The old wood is cut back to a point where a robust, young, green shoot emanates. This leading shoot is left and tied in ready for next year’s flowering. All the shorter laterals are pruned back to a bud, 2 or 3 in. from where they originate. Old wood that has no new leading shoot should be removed to prevent overcrowding. This type of rambler tends to become bare at the base. This can be remedied by cutting one or two stems down to a bud 1 ft. from the ground.
GROUP 3 CLIMBERS
This group contains the more vigorous climbing sports of the hybrid teas and floribundas, the stronger-growing large-flowering climbers, such as ‘Casino’ and ‘Coral Dawn’, and the climber ‘Mermaid’.

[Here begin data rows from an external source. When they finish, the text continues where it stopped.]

(** The jump is taken only when there is somewhere to jump to, it leaves every
    handler, and it brings back the empty mask, from whatever handlers and
    under whatever mask it was taken. *)
Theorem jump_lines l :
  (exists p, rtc (step (succ sigsetjmp)) start p /\ line sigsetjmp p = Some l) <->
  l ∈ [ "starting main: " +:+ nl;
        "in sig_alrm:  SIGALRM" +:+ nl;
        "in sig_alrm:  SIGUSR1 SIGALRM" +:+ nl;
        "starting sig_usr1:  SIGUSR1" +:+ nl;
        "starting sig_usr1:  SIGUSR1 SIGALRM" +:+ nl;
        "finishing sig_usr1:  SIGUSR1" +:+ nl;
        "finishing sig_usr1:  SIGUSR1 SIGALRM" +:+ nl;
        "ending main: " +:+ nl ].
Proof. apply (observed _ _ 1000). vm_compute. reflexivity. Qed.

Theorem jump_safe p :
  rtc (step (succ sigsetjmp)) start p ->
  stat p <> Undefined /\
  (stat p = Exited -> mask p = [] /\ flag p = 0) /\
  (forall n a m fs, frames p = Frame n 7 a m :: fs -> n = 0%nat -> fs = [] /\ mask p = []).
Proof.
  intros Hr.
  assert (bool_decide (stat p <> Undefined) &&
          implb (bool_decide (stat p = Exited)) (bool_decide (mask p = [] /\ flag p = 0)) &&
          match frames p with
          | Frame 0 7 _ _ :: fs => bool_decide (fs = [] /\ mask p = [])
          | _ => true
          end = true) as H.
  { revert Hr. explored 1000%nat. }
  apply andb_true_iff in H as [[H1 H2]%andb_true_iff H3]. split_and!.
  - by apply bool_decide_eq_true in H1.
  - intros E. rewrite bool_decide_true in H2 by done. by apply bool_decide_eq_true in H2.
  - intros n a m fs E ->. rewrite E in H3. by apply bool_decide_eq_true in H3.
Qed.

End Jump.

(** ** signal.c *)
Module Usr.

Definition usr_main : list scmd :=
  [ Signal SIGUSR1 (Some 1%nat);
    Signal SIGUSR2 (Some 2%nat);
    Pause;
    Goto 2 ].

Definition sig_usr (g : signo) : list scmd :=
  [ Printf (match g with
            | SIGUSR1 => "received SIGUSR1"
            | SIGUSR2 => "received SIGUSR2"
            | _ => "received signal"
            end);
    Return ].

Definition signal_c : sprogram :=
  SProgram [usr_main; sig_usr SIGUSR1; sig_usr SIGUSR2] [SIGUSR1; SIGUSR2].

(** The process is killed only by a signal whose handler is not installed yet. *)
Theorem usr_killed_early p g :
  rtc (step (succ signal_c)) start p -> stat p = Killed g -> handler g p = None.
Proof.
  intros Hr.
  assert (match stat p with Killed g => bool_decide (handler g p = None) | _ => true end = true) as H.
  { revert Hr. explored 300%nat. }
  intros E. rewrite E in H. by apply bool_decide_eq_true in H.
Qed.

End Usr.

(** ** socket/others/listen_backlog.c: the flag is [stop] *)
Module Backlog.

Definition backlog_main : list scmd :=
  [ Signal SIGTERM (Some 1%nat);
    Printf "socket, bind, listen";
    IfFlag 1 5;
    Spend 1;
    Goto 2;
    Return ].

Definition handle_term : list scmd := [ Printf "ending"; SetFlag 1; Return ].

Definition listen_backlog : sprogram := SProgram [backlog_main; handle_term] [SIGTERM].

(** The program never waits: it ends, by the handler's flag, or killed before the
    handler was installed. *)
Theorem backlog_ends p :
  rtc (step (succ listen_backlog)) start p -> stuck listen_backlog p = true ->
  (stat p = Exited /\ flag p = 1) \/ (stat p = Killed SIGTERM /\ disp p = []).
Proof.
  intros Hr.
  assert (implb (stuck listen_backlog p)
    (bool_decide ((stat p = Exited /\ flag p = 1) \/ (stat p = Killed SIGTERM /\ disp p = [])))
    = true) as H.
  { revert Hr. explored 300%nat. }
  intros Hs. rewrite Hs in H. by apply bool_decide_eq_true in H.
Qed.

End Backlog.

The time to prune these is either late autumn or winter, and not in spring after the new growth has appeared. None of last year’s new shoots should be pruned unless they are damaged or are occupying too great a space. All exhausted wood should be cut away and the laterals that flowered last year reduced to the third eye from their points of origin.
Most of these roses, especially the climbing sports should not be pruned in their first year, because the latter are liable to revert to their dwarf stature.
GROUP 4 CLIMBERS
Included in this category are the climbing sports of Iceberg’, ‘Korona’ and `President Herbert Hoover’, the large flowering climbers, which are typified by ‘Elegance’, ‘Golden Showers’, ‘Handel’, ‘Rosy Mantle’, ‘Schoolgirl’ and ‘White Cockade’, the Kordessi climbers or pillar roses, ‘Ritter von Barmstede’ and ‘Dortmund’ and the Bourbon climber `Zephirine Drouhin’.
This group needs little attention other than a general clearing out of unwanted growth and pruning to control shape and size. During their first year remove only any dried out ends of stems, together with any dead wood and very twiggy shoots.